===== Provided material

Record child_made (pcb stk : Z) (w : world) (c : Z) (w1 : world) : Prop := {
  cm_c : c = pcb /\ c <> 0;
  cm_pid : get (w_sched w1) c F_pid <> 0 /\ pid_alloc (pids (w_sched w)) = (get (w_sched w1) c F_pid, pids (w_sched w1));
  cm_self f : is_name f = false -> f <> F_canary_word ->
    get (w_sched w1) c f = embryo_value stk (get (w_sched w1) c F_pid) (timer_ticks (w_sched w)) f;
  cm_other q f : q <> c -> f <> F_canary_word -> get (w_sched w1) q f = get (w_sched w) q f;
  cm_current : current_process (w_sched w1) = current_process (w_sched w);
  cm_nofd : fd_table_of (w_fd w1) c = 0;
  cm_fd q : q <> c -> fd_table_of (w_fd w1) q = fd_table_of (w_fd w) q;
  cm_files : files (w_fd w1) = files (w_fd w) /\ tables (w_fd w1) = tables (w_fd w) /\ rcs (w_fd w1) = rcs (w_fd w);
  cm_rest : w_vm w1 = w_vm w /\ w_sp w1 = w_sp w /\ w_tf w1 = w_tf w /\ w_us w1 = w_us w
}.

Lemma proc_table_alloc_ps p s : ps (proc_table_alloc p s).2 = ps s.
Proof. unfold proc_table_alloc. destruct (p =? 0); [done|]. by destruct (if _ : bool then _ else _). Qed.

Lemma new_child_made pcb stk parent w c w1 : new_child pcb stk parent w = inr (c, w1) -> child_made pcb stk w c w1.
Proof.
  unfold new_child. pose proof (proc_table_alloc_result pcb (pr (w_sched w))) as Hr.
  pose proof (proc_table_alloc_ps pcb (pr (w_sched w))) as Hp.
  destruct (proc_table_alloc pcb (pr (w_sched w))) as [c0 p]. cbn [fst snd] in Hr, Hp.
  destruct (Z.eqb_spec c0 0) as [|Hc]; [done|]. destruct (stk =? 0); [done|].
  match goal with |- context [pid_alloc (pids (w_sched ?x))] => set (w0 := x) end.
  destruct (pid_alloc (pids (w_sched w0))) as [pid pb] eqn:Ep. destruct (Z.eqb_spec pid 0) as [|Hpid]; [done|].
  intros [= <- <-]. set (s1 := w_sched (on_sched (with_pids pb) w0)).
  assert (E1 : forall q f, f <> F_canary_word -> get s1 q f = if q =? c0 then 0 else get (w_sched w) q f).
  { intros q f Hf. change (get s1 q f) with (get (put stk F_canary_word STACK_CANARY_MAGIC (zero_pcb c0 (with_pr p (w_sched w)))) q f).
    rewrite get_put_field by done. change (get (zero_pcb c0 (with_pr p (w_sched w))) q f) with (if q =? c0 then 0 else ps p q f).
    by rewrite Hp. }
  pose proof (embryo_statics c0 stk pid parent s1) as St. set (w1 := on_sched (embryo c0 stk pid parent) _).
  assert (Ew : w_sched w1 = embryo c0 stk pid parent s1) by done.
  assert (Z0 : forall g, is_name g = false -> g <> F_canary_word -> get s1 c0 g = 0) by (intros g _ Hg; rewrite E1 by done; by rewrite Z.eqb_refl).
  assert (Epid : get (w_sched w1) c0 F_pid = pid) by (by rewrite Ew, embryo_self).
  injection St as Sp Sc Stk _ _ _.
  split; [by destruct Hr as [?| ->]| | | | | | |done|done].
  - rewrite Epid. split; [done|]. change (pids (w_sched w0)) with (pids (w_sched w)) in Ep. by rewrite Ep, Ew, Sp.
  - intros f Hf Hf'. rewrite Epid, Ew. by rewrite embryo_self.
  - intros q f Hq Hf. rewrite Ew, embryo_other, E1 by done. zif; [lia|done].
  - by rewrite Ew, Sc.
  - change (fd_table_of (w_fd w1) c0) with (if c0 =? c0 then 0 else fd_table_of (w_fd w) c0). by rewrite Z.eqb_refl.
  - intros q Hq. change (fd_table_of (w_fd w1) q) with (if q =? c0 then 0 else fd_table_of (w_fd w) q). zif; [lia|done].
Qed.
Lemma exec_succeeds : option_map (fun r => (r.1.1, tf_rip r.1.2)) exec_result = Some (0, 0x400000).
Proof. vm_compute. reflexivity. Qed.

==========
===== Provided material

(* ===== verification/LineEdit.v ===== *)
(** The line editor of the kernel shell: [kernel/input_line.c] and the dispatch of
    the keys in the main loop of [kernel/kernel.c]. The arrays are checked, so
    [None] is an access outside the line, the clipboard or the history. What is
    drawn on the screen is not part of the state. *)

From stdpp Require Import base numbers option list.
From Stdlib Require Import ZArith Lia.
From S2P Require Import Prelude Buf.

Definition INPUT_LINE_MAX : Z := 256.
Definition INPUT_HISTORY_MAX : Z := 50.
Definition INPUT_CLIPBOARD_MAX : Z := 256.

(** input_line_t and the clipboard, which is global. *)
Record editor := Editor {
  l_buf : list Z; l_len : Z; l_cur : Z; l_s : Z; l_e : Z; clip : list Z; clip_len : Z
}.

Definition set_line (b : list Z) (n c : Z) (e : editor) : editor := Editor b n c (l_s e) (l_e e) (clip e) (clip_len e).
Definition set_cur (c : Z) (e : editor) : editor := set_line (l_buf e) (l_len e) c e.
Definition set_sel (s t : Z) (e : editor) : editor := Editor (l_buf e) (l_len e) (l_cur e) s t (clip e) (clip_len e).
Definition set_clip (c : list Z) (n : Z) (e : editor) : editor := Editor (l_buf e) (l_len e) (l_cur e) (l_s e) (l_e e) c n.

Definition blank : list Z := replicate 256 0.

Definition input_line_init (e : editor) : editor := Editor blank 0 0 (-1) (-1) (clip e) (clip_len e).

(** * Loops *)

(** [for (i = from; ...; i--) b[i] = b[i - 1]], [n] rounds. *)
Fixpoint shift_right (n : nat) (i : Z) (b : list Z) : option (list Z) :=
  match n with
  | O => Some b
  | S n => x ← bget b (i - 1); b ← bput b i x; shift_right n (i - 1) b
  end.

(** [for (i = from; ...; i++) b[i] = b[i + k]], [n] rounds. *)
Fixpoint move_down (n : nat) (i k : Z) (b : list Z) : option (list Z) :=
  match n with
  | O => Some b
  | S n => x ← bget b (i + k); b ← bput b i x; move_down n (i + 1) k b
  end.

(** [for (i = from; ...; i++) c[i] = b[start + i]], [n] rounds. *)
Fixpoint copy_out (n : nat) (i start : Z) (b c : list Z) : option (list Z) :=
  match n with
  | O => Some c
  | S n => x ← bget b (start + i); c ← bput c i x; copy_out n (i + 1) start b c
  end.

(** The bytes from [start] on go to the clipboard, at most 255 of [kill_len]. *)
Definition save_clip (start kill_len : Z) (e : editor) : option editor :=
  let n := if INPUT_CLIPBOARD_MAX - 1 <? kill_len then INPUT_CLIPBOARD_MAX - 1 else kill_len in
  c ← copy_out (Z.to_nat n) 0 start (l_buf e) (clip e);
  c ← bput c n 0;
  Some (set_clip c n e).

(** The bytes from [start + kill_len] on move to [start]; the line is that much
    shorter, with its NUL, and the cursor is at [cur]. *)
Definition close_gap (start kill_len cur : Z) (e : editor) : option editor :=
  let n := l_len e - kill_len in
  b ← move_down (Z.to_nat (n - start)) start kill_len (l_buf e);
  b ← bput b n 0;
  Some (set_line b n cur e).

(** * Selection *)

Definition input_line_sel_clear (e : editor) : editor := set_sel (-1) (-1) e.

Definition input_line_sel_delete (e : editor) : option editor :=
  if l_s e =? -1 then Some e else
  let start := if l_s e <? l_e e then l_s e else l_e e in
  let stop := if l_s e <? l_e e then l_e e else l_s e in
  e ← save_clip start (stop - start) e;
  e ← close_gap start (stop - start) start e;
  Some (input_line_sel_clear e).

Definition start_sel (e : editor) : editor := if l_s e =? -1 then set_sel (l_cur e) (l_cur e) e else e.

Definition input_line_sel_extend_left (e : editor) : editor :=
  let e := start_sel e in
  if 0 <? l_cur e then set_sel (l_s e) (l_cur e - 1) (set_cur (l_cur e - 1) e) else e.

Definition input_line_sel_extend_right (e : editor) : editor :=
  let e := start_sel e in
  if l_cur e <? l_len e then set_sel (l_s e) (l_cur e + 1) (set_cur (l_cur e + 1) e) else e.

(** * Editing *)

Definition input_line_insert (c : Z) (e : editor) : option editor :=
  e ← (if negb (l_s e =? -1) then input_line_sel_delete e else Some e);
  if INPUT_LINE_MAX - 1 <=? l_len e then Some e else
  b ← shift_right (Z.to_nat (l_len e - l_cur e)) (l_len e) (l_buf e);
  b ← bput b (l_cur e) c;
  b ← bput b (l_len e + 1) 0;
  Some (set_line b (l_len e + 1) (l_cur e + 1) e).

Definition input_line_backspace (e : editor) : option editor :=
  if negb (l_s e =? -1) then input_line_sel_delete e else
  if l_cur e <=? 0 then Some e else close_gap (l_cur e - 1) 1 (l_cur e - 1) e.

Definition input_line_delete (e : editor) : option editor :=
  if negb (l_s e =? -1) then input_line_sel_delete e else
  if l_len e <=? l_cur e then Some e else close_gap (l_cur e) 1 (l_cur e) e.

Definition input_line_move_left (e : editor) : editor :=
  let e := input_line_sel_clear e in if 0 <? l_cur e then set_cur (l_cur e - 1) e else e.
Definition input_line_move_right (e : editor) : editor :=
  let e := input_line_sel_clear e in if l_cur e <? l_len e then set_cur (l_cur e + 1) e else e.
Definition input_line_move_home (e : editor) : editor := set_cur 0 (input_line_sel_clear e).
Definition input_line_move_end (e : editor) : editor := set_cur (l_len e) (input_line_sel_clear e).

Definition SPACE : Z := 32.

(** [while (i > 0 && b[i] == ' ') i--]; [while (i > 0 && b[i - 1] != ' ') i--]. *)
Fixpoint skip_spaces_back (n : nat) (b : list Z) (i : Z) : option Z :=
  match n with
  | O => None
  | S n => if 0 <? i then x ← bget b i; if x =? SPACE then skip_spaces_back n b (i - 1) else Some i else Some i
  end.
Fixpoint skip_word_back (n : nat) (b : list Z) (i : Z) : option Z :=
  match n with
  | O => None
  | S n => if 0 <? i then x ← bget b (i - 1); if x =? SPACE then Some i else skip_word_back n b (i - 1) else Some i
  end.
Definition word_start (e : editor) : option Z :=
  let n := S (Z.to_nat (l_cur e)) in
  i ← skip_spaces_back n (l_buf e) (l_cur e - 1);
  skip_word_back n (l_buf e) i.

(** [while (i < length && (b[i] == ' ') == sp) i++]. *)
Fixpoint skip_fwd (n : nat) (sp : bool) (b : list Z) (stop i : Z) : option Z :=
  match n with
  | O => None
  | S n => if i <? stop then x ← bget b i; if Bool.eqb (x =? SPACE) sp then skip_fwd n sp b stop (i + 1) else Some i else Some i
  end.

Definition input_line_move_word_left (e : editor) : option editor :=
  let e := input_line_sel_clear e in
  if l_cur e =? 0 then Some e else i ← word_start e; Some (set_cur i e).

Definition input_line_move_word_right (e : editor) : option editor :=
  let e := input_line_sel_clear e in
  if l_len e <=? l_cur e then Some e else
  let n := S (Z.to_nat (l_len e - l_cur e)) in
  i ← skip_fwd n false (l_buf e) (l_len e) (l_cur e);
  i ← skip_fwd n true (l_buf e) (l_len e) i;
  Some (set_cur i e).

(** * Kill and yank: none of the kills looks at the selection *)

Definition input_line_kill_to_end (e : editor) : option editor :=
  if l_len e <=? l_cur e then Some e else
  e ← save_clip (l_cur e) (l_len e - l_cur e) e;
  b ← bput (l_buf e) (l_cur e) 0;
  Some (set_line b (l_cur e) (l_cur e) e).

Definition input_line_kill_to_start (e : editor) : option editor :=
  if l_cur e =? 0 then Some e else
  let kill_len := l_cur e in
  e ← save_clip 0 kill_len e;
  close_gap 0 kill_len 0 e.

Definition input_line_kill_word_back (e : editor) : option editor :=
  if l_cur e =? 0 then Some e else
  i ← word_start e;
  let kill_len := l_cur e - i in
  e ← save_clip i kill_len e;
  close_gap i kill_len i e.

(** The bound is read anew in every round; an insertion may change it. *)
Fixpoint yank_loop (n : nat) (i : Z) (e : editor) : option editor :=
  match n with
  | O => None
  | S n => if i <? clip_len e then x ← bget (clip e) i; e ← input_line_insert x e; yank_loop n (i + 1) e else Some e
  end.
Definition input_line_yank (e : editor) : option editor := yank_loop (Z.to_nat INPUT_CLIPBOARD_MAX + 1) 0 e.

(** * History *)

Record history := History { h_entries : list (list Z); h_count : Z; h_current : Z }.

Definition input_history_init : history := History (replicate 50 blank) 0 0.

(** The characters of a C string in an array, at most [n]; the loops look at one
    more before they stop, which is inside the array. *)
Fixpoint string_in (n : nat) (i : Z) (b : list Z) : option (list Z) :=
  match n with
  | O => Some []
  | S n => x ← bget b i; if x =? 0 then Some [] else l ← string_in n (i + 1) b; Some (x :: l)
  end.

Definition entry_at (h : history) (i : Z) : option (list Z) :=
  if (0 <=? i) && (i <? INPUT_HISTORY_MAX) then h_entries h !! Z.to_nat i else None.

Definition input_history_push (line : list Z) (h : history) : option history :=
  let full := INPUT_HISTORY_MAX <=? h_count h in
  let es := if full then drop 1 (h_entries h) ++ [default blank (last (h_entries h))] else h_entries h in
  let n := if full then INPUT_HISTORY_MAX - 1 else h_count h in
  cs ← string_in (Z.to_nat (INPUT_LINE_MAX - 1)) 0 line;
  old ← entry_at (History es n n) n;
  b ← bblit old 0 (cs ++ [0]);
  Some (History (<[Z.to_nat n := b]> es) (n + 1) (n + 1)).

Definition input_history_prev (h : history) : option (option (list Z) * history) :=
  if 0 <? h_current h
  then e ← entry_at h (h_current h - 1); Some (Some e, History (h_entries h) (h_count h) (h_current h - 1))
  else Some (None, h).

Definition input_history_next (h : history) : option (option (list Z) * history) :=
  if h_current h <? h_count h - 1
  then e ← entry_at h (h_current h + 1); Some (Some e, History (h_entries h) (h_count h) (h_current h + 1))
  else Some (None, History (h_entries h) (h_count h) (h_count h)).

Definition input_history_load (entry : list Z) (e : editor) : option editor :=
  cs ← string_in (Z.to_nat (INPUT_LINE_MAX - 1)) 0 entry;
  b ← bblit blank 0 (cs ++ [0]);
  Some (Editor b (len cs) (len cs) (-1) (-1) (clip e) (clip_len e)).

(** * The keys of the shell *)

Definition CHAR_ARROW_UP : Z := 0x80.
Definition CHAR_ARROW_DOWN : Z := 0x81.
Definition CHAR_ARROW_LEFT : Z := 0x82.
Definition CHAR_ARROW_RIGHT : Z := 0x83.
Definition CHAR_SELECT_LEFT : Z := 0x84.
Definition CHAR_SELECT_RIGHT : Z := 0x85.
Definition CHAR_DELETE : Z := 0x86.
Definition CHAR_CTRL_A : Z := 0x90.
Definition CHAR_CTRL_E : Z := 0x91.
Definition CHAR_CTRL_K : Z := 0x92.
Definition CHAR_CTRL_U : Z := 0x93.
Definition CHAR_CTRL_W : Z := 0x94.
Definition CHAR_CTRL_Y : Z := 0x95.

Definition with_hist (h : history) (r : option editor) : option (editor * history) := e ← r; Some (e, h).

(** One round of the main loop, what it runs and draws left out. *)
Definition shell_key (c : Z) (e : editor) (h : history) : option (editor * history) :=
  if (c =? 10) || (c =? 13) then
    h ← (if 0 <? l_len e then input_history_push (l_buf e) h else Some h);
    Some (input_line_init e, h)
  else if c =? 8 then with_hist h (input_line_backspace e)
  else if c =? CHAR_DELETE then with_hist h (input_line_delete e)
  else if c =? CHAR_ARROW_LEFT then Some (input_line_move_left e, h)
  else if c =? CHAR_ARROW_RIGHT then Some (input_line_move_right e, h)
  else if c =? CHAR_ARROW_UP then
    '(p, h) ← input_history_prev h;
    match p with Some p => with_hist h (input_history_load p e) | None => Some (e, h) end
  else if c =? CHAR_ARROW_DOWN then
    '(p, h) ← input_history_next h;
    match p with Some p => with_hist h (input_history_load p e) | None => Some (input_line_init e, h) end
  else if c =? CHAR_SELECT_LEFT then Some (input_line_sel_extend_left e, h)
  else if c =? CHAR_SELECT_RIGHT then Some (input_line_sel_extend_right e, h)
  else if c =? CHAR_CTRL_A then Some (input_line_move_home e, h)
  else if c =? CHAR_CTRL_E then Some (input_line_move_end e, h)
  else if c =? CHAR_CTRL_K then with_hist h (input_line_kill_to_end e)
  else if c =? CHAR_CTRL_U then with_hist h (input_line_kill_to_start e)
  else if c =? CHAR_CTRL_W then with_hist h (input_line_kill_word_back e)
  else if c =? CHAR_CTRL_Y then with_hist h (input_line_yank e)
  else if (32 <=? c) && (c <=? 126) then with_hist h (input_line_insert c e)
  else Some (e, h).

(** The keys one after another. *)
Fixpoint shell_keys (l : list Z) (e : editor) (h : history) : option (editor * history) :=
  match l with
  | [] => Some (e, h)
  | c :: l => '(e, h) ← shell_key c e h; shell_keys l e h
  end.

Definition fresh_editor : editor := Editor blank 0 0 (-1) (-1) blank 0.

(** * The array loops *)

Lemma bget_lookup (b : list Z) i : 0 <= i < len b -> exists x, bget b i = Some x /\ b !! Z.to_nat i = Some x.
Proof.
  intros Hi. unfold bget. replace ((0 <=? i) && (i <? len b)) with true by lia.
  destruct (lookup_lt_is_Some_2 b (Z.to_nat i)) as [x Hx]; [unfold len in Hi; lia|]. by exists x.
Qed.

==========

The answer is the lines above between the line holding "let n := S (Z.to_nat (l_len" and the line holding "Definition entry_at (h", inclusive, each written out exactly, and no others.

--- Exercise answer ---
  let n := S (Z.to_nat (l_len e - l_cur e)) in
  i ← skip_fwd n false (l_buf e) (l_len e) (l_cur e);
  i ← skip_fwd n true (l_buf e) (l_len e) i;
  Some (set_cur i e).

(** * Kill and yank: none of the kills looks at the selection *)

Definition input_line_kill_to_end (e : editor) : option editor :=
  if l_len e <=? l_cur e then Some e else
  e ← save_clip (l_cur e) (l_len e - l_cur e) e;
  b ← bput (l_buf e) (l_cur e) 0;
  Some (set_line b (l_cur e) (l_cur e) e).

Definition input_line_kill_to_start (e : editor) : option editor :=
  if l_cur e =? 0 then Some e else
  let kill_len := l_cur e in
  e ← save_clip 0 kill_len e;
  close_gap 0 kill_len 0 e.

Definition input_line_kill_word_back (e : editor) : option editor :=
  if l_cur e =? 0 then Some e else
  i ← word_start e;
  let kill_len := l_cur e - i in
  e ← save_clip i kill_len e;
  close_gap i kill_len i e.

(** The bound is read anew in every round; an insertion may change it. *)
Fixpoint yank_loop (n : nat) (i : Z) (e : editor) : option editor :=
  match n with
  | O => None
  | S n => if i <? clip_len e then x ← bget (clip e) i; e ← input_line_insert x e; yank_loop n (i + 1) e else Some e
  end.
Definition input_line_yank (e : editor) : option editor := yank_loop (Z.to_nat INPUT_CLIPBOARD_MAX + 1) 0 e.

(** * History *)

Record history := History { h_entries : list (list Z); h_count : Z; h_current : Z }.

Definition input_history_init : history := History (replicate 50 blank) 0 0.

(** The characters of a C string in an array, at most [n]; the loops look at one
    more before they stop, which is inside the array. *)
Fixpoint string_in (n : nat) (i : Z) (b : list Z) : option (list Z) :=
  match n with
  | O => Some []
  | S n => x ← bget b i; if x =? 0 then Some [] else l ← string_in n (i + 1) b; Some (x :: l)
  end.

Definition entry_at (h : history) (i : Z) : option (list Z) :=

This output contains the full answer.